Il baisse son regard sur le corps sans vie devant lui et semble enfin prendre conscience de toute l'ampleur de la situation. Tout a dégénéré si vite et nous le savons tous. Ce qui importe maintenant c'est de prendre la bonne décision et j'espère réellement qu'il le fera.

Il se relève lentement et tend sa main vers moi. Je suis d'abord surpris par son geste puis soulagé. J'abaisse mon arme avant de la glisser de nouveau à l'arrière de mon pantalon.

— Je suis désolé fils. Tu as complètement raison et il est temps pour notre famille d'avancer. On ne doit plus répéter nos erreurs et continuer de vivre dans la haine.

Je lui serre la main dans un geste de réconciliation. Une part de moi voudrait le prendre dans mes bras, retrouver la sécurité qui y régnait quand j'étais enfant. Mais je dois tout de même rester sur mes gardes. Je ne peux plus lui faire confiance.

La voix de Julia résonne derrière la porte encore fermée à clef. Elle la martèle si fort et appelle mon George et Ted avec une voix teintée d'inquiétude. Mon père me contourne tandis que je reste figé, mon regard posé sur la grande porte en bois. Je me doute bien qu'elle ne va pas bien réagir à tout ça ; j'espère juste qu'elle ne fera rien de complètement stupide.

Mon père arrive au niveau de celle-ci et déverrouille lentement la porte. Quand il l'ouvre, la rousse déboule en furie dans le bureau et scrute la pièce avant de nous dévisager tour à tour. En remarquant l'absence de George, elle fait quelques pas de plus afin de se rapprocher du bureau. Son visage se décompose et son teint devient blafard, elle ressemble à un fantôme, au moment où elle aperçoit le corps sans vie de son grand-père, entouré d'une flaque de sang.

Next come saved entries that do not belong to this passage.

(* ===== verification/Admin.v ===== *)
(** [app/api/routes/admin.py]: the administrators' guard, the user list and its search,
    suspension, live figures and urgent broadcasts. *)

From S2P Require Import Prelude Effects PyStr Uuid Redis Models Config Schemas World Pubsub.
From S2P Require Import Security Push WsManager Broadcasts.
From Stdlib Require Import String Ascii.

Local Open Scope string_scope.

(** [require_superadmin], given the current user. *)
Definition require_superadmin (user : User) : prog world User :=
  if bool_decide (u_role user = UADMIN) || bool_decide (u_role user = SUPERADMIN) then mret user
  else raise (HTTPException 403 "superadmin role required").

(** ** Schemas *)

Record AdminUserOut := mk_AdminUserOut {
  au_id : UUID;
  au_full_name : string;
  au_phone_number : string;
  au_department : option string;
  au_role : string;
  au_status : string;
  au_last_seen_at : option timestamp;
  au_created_at : timestamp
}.
Definition AdminUserOut_of (u : User) : AdminUserOut :=
  mk_AdminUserOut (u_id u) (u_full_name u) (u_phone_number u) (u_department u) (u_role u)
    (u_status u) (u_last_seen_at u) (u_created_at u).

Record SetStatusIn := mk_SetStatusIn { ss_action : string; ss_reason : string }.
Definition validate_SetStatusIn (body : SetStatusIn) : res SetStatusIn :=
  if (bool_decide (ss_action body = "suspend") || bool_decide (ss_action body = "activate"))
     && length_between 5 500 (ss_reason body)
  then Ok body else Err (HTTPException 422 "SetStatusIn").

Record StatsOut := mk_StatsOut {
  st_online_now : Z;
  st_total_users : Z;
  st_active_users : Z;
  st_suspended_users : Z;
  st_messages_today : Z;
  st_storage_used_bytes : Z
}.

Record BroadcastIn := mk_BroadcastIn {
  bin_title : string;
  bin_body : string;
  bin_department : option string
}.
Definition validate_BroadcastIn (body : BroadcastIn) : res BroadcastIn :=
  if length_between 2 120 (bin_title body) && length_between 2 2000 (bin_body body)
     && match bin_department body with Some d => length_between 0 80 d | None => true end
  then Ok body else Err (HTTPException 422 "BroadcastIn").

Record BroadcastOut := mk_BroadcastOut {
  bo_id : UUID;
  bo_title : string;
  bo_target_users : Z;
  bo_push_delivered : Z
}.

(** ** The user list *)

(** SQL's [LIKE]: [%] stands for any text, [_] for any character, [\c] for [c]. *)
Fixpoint like_rest (m : list ascii → bool) (s : list ascii) : bool :=
  m s || match s with [] => false | _ :: s' => like_rest m s' end.
Fixpoint like (p : list ascii) (s : list ascii) {struct p} : bool :=
  match p with
  | [] => match s with [] => true | _ => false end
  | c :: p =>
      if decide (c = "%"%char) then like_rest (like p) s
      else if decide (c = "_"%char) then match s with [] => false | _ :: s => like p s end
      else if decide (c = "\"%char) then
        match p with
        | [] => false
        | e :: p => match s with [] => false | x :: s => bool_decide (x = e) && like p s end
        end
      else match s with [] => false | x :: s => bool_decide (x = c) && like p s end
  end.

(** [column.ilike(pattern)] *)
Definition ilike (s pattern : string) : bool :=
  like (list_ascii_of_string (lower pattern)) (list_ascii_of_string (lower s)).

(** The [WHERE] clauses of [list_users]. *)
Definition in_user_list (department user_status q : option string) (u : User) : bool :=
  (if truthy_opt department then bool_decide (u_department u = department) else true)
  && (if truthy_opt user_status then bool_decide (Some (u_status u) = user_status) else true)
  && (if truthy_opt q then
        let pattern := "%" ++ default "" q ++ "%" in
        ilike (u_full_name u) pattern || ilike (u_phone_number u) pattern
      else true).

(** [list_users]; PostgreSQL refuses a negative [LIMIT], which [le=200] lets through. *)
Definition list_users (department user_status q : option string) (limit offset : Z)
    (admin : User) : prog world (list AdminUserOut) :=
  require_superadmin admin ;;
  ensure (0 <=? limit)%Z (ValueError "LIMIT must not be negative") ;;
  users ← query (λ t, take (Z.to_nat limit) (skipn (Z.to_nat offset)
    (order_by_desc u_created_at (select (users t) (in_user_list department user_status q)))));
  mret (AdminUserOut_of <$> users).

(** ** Suspension *)

(** The row of [target] once the action is done. *)
Definition with_action (suspend : bool) (target : User) : User :=
  if suspend
  then target <| u_status := (SUSPENDED : string) |> <| u_token_version ::= Z.succ |>
  else target <| u_status := (ACTIVE : string) |>.

Definition put_user (u : User) : prog world unit :=
  db_change (λ t, t <| users ::= <[u_id u := u]> |>).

Elle se tourne vers nous, les larmes coulent sur son visage blanc. Elle n'arrive pas à sortir le moindre son de sa bouche, pourtant on voit bien qu'elle voudrait dire quelques choses. Notre père s'approche d'elle lentement et vient entourer ses bras protecteurs autour du corps de sa fille aînée. Elle s'y blottit puis fond complètement en larmes. Je n'avais jamais vu ma sœur comme ça, vulnérable, avec ses sentiments apparents. Elle passe son temps à se cacher derrière cette armure impassible qu'elle s'est formée au fil des années. Et la voir ainsi me fait vraiment bizarre mais m'attriste aussi. J'ai de la peine pour elle d'une certaine façon.

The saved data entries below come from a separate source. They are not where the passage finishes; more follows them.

(* ===== verification/Receipts.v ===== *)
(** [app/api/routes/receipts.py]: delivery and reading receipts, and typing, over HTTP. *)

From S2P Require Import Prelude Effects PyStr Uuid Redis Models World Pubsub Config Storage.
From S2P Require Import Messages WsManager.
From Stdlib Require Import String.

Local Open Scope string_scope.

(** [_verify_chat_participant] *)
Definition verify_chat_participant (message_id user_id : UUID)
    : prog world (UUID * option UUID * option UUID) :=
  msg ← query (λ t, messages t !! message_id);
  msg ← some_or_raise msg (HTTPException 404 "Message not found");
  participant ← query (is_participant msg user_id);
  ensure participant (HTTPException 403 "Not a participant of this chat") ;;
  mret (m_id msg, m_sender_id msg,
        match m_group_id msg with Some _ => None | None => m_recipient_id msg end).

(** Whether the user is the recipient of a direct message, or a member of the group. *)
Definition is_recipient (msg : Message) (user_id : UUID) (t : tables) : bool :=
  match m_group_id msg with
  | None => bool_decide (m_recipient_id msg = Some user_id)
  | Some gid =>
      bool_decide (is_Some (scalar (group_members t)
        (λ m, bool_decide (gm_group_id m = gid) && bool_decide (gm_user_id m = user_id))))
  end.

Definition NOT_RECIPIENT : exn :=
  HTTPException 403 "You are not the recipient of this message".

(** The message [mark_message_delivered] selects. *)
Definition deliverable (chat_id message_id : UUID) (user : User) (t : tables) : option Message :=
  match messages t !! message_id with
  | Some m =>
      if (bool_decide (m_recipient_id m = Some (u_id user)) && bool_decide (m_group_id m = None))
         || (bool_decide (m_group_id m = Some chat_id) && bool_decide (m_recipient_id m = None))
      then Some m else None
  | None => None
  end.

(** The sender's channel: [str(None)] is ["None"]. *)
Definition notify_sender (chat_id message_id : UUID) (sender : option UUID) : prog world unit :=
  match sender with
  | Some s => broadcast_delivered chat_id message_id s
  | None => redis_publish "chan:user:None"
      (JObj [("type", JStr "delivered"); ("message_id", JStr (uuid_str message_id))])
  end.

(** [mark_message_delivered] *)
Definition mark_message_delivered (chat_id message_id : UUID) (current_user : User)
    : prog world unit :=
  session_local
    (msg ← query (deliverable chat_id message_id current_user);
     msg ← some_or_raise msg (HTTPException 404 "Message not found or not in this chat");
     r ← query (is_recipient msg (u_id current_user));
     ensure r NOT_RECIPIENT ;;
     updated ← mark_delivered message_id (u_id current_user);
     updated ← some_or_raise updated (HTTPException 304 "Already delivered or read");
     notify_sender chat_id message_id (m_sender_id updated)).

(** [mark_message_read] *)
Definition mark_message_read (chat_id message_id : UUID) (current_user : User)
    : prog world unit :=
  session_local
    (msg ← query (λ t, messages t !! message_id);
     msg ← some_or_raise msg (HTTPException 404 "Message not found");
     r ← query (is_recipient msg (u_id current_user));
     ensure r NOT_RECIPIENT ;;
     updated ← mark_read message_id (u_id current_user);
     updated ← some_or_raise updated (HTTPException 304 "Already read");
     broadcast_read chat_id message_id (u_id current_user)).

(** A direct message between two users exists. *)
Definition direct_chat (a b : UUID) (t : tables) : bool :=
  bool_decide (is_Some (scalar (messages t) (λ m,
    (bool_decide (m_sender_id m = Some a) && bool_decide (m_recipient_id m = Some b)
     || bool_decide (m_sender_id m = Some b) && bool_decide (m_recipient_id m = Some a))
    && bool_decide (m_group_id m = None)))).

(** [update_typing] *)
Definition update_typing (chat_id : UUID) (typing : bool) (current_user : User)
    : prog world unit :=
  session_local
    (group ← query (λ t, groups t !! chat_id);
     (match group with
      | Some _ =>
          member ← query (λ t, scalar (group_members t) (λ m,
            bool_decide (gm_group_id m = chat_id) && bool_decide (gm_user_id m = u_id current_user)));
          ensure (bool_decide (member ≠ None)) (HTTPException 403 "Not a member of this group")
      | None =>
          exists_ ← query (direct_chat (u_id current_user) chat_id);
          ensure exists_ (HTTPException 403 "No direct chat with this user")
      end) ;;
     broadcast_typing chat_id (u_id current_user) typing).

(** ** Properties *)

(** The recipient of a message takes part in its chat: [mark_delivered] and [mark_read]
    never refuse him, and the 304 of the routes is never sent. *)
Lemma recipient_participant m u t : is_recipient m u t = true → is_participant m u t = true.
Proof.
  unfold is_recipient, is_participant. destruct (m_group_id m); [done|].
  intros ->. by rewrite orb_true_r.
Qed.

(** Whom a reading is told to: the members of the group the URL names, or else the other
    party of the message. *)
Definition told_of_reading (chat_id : UUID) (m : Message) (reader : UUID) (t : tables)
    : list (option UUID) :=
  match groups t !! chat_id with
  | Some _ => (λ x, Some (gm_user_id x)) <$>
                select (group_members t) (λ x, bool_decide (gm_group_id x = chat_id))
  | None => [if bool_decide (m_recipient_id m = Some reader) then m_sender_id m
             else m_recipient_id m]
  end.
Definition channel_of (p : option UUID) : string :=
  "chan:user:" ++ match p with Some u => uuid_str u | None => "None" end.
Definition read_frame (mid : UUID) : json :=
  JObj [("type", JStr "read"); ("message_id", JStr (uuid_str mid))].

Lemma for_each_publish {A} (ch : A → string) p (l : list A) w :
  for_each (λ x, redis_publish (ch x) p) l w
  = (Ok tt, w <| w_outbox ::= λ o, (o ++ ((λ x, (ch x, p)) <$> l))%list |>).
Proof.
  revert w. induction l as [|x l IH]; intros w.
  - cbn. unfold over. cbn. rewrite app_nil_r. by destruct w.
  - cbn [for_each]. unfold bind. cbn [redis_publish modify]. unfold redis_publish, modify.
    fold (redis_publish (ch x) p). rewrite IH. unfold over. cbn. by rewrite <- app_assoc.
Qed.

Lemma broadcast_read_run chat_id mid reader m w :
  messages (w_tables w) !! mid = Some m →
  broadcast_read chat_id mid reader w
  = (Ok tt, w <| w_outbox ::= λ o, (o ++ ((λ p, (channel_of p, read_frame mid)) <$>
       told_of_reading chat_id m reader (w_tables w)))%list |>).
Proof.
  intros Hm. unfold broadcast_read, told_of_reading. rewrite query_step.
  destruct (groups (w_tables w) !! chat_id).
  - rewrite step_assoc, query_step, mret_step. apply (for_each_publish channel_of).
  - rewrite step_assoc, query_step, mret_step, Hm. apply (for_each_publish channel_of).
Qed.

(** What reading a message leaves in its row. *)
Definition after_reading (m : Message) (now : timestamp) : Message :=
  if bool_decide (m_status m ≠ READ) then read_message m now else m.

Lemma mark_read_run mid u m w :
  messages (w_tables w) !! mid = Some m → m_id m = mid → is_participant m u (w_tables w) = true →
  w_committed w = w_tables w →
  ∃ w', mark_read mid u w = (Ok (Some (after_reading m (w_now w))), w') ∧
    w_committed w' = w_tables w' ∧ w_outbox w' = w_outbox w ∧
    messages (w_tables w') = <[mid := after_reading m (w_now w)]> (messages (w_tables w)) ∧
    groups (w_tables w') = groups (w_tables w) ∧
    group_members (w_tables w') = group_members (w_tables w).
Proof.
  intros Hm Hid Hp Hc. unfold mark_read, after_reading.
  rewrite query_step, Hm, query_step, Hp. cbn [negb]. case_bool_decide as Hs.
  - rewrite utcnow_step. unfold put_message. rewrite db_change_step, commit_step.
    eexists. split; [done|]. cbn. by rewrite (proj1 (read_message_parties m (w_now w))), Hid.
  - exists w. by rewrite insert_id.
Qed.

Lemma told_of_reading_ext chat_id m m' reader t t' :
  groups t' = groups t → group_members t' = group_members t →
  m_sender_id m' = m_sender_id m → m_recipient_id m' = m_recipient_id m →
  told_of_reading chat_id m' reader t' = told_of_reading chat_id m reader t.
Proof. unfold told_of_reading. by intros -> -> -> ->. Qed.

(** Reading receipts over HTTP: an unknown message is 404 and a message to someone else
    403, and nothing changes; otherwise the message is read - the first time with its
    reading time, later without a change, and never answered 304 - and the notice goes to
    every member of the group the URL names when there is such a group, whatever group
    or user the message was sent to, and else to the other party of the message. *)
Theorem read_receipt_spec chat_id mid user w :
  (∀ m, messages (w_committed w) !! mid = Some m → m_id m = mid) →
  let t := w_committed w in
  let '(r, w') := mark_message_read chat_id mid user w in
  match messages t !! mid with
  | None => r = Err (HTTPException 404 "Message not found") ∧ w' = w <| w_tables := t |>
  | Some m =>
      if is_recipient m (u_id user) t then
        r = Ok tt ∧
        messages (w_committed w') = <[mid := after_reading m (w_now w)]> (messages t) ∧
        w_outbox w' = (w_outbox w ++ ((λ p, (channel_of p, read_frame mid)) <$>
                         told_of_reading chat_id m (u_id user) t))%list
      else r = Err NOT_RECIPIENT ∧ w' = w <| w_tables := t |>
  end.
Proof.
  intros Hid. cbv zeta. unfold mark_message_read. set (w0 := w <| w_tables := w_committed w |>).
  destruct (session_local _ w) as [r w'] eqn:E.
  erewrite session_local_run in E by (fold w0; apply surjective_pairing). fold w0 in E.
  rewrite query_step in E. change (messages (w_tables w0)) with (messages (w_committed w)) in E.
  destruct (messages (w_committed w) !! mid) as [m|] eqn:Hm.
  2: { rewrite none_step in E. by injection E as <- <-. }
  rewrite some_step, query_step in E.
  change (is_recipient m (u_id user) (w_tables w0))
    with (is_recipient m (u_id user) (w_committed w)) in E.
  destruct (is_recipient m (u_id user) (w_committed w)) eqn:Hr.
  2: { rewrite ensure_false_step in E. by injection E as <- <-. }
  rewrite ensure_true_step in E.
  destruct (mark_read_run mid (u_id user) m w0 Hm (Hid m eq_refl)
    (recipient_participant _ _ _ Hr) eq_refl) as (w1 & E1 & Hc & Ho & HM & HG & HGM).
  rewrite (step_ok _ _ _ _ _ E1), some_step in E.
  set (m1 := after_reading m (w_now w0)) in *.
  rewrite (broadcast_read_run chat_id mid (u_id user) m1 w1) in E
    by by rewrite HM, lookup_insert_eq.
  injection E as <- <-. split; [done|]. cbn. split; [by rewrite Hc, HM|]. rewrite Ho.
  do 2 f_equal. assert (m_sender_id m1 = m_sender_id m ∧ m_recipient_id m1 = m_recipient_id m)
    as [Hs1 Hs2] by (subst m1; unfold after_reading; case_bool_decide; [apply read_message_parties|done]).
  by apply told_of_reading_ext.
Qed.

Module Note.
Definition message : Message :=
  new_message (uid 100) 0 (uid 7) (Some (uid 8)) None "text" (Some "hi") None None None.
Definition tables0 : tables := Chat.tables0 <| messages := {[uid 100 := message]} |>.
Definition world0 : world := (empty_world 5) <| w_tables := tables0 |> <| w_committed := tables0 |>.
End Note.

Lemma read_receipt_spec_witness :
  ∃ w', mark_message_read (uid 7) (uid 100) (Chat.user 8) Note.world0 = (Ok tt, w') ∧
    w_outbox w' = [(user_channel (uid 7), read_frame (uid 100))].
Proof.
  pose proof (read_receipt_spec (uid 7) (uid 100) (Chat.user 8) Note.world0) as H.
  cbv zeta in H. change (messages (w_committed Note.world0) !! uid 100) with (Some Note.message) in H.
  change (is_recipient Note.message _ _) with true in H.
  change (told_of_reading (uid 7) Note.message _ _) with [Some (uid 7)] in H.
  destruct (mark_message_read _ _ _ _) as [r w'].
  destruct H as (-> & _ & Ho); [by intros m [= <-]|]. exists w'. split; [reflexivity|exact Ho].
Defined.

— P-pourquoi ? Réussit-elle à articuler entre deux sanglots, toujours accrochée à notre père.

— Viens t'asseoir, on va tout t'expliquer. Lui répond Ted en l'accompagnant jusque sur le petit fauteuil en face de la cheminée du bureau.

Tandis que moi, j'enlève la nappe blanche qui recouvrait le petit meuble où était entreposée la boîte à cigare de mon père et tout en tas d'objets qui servent seulement à montrer à quel point il est riche à ses associés. Puis, je viens déposer le tissu sur le corps de George.

Je suis resté auprès de mon père et de Julia durant une bonne partie de l'après-midi et de la soirée. J'ai tout de même envoyé un message à mon frère pour lui dire que j'allais bien et que j'avais réussi à régler une bonne partie du problème. Il semblait soulagé quand je l'ai eu au téléphone une heure plus tard. Il m'a aussi dit qu'Ora dormait toujours, elle devait être vraiment épuisée, et que si je rentrais assez vite, elle ne s'apercevrait même pas de mon absence.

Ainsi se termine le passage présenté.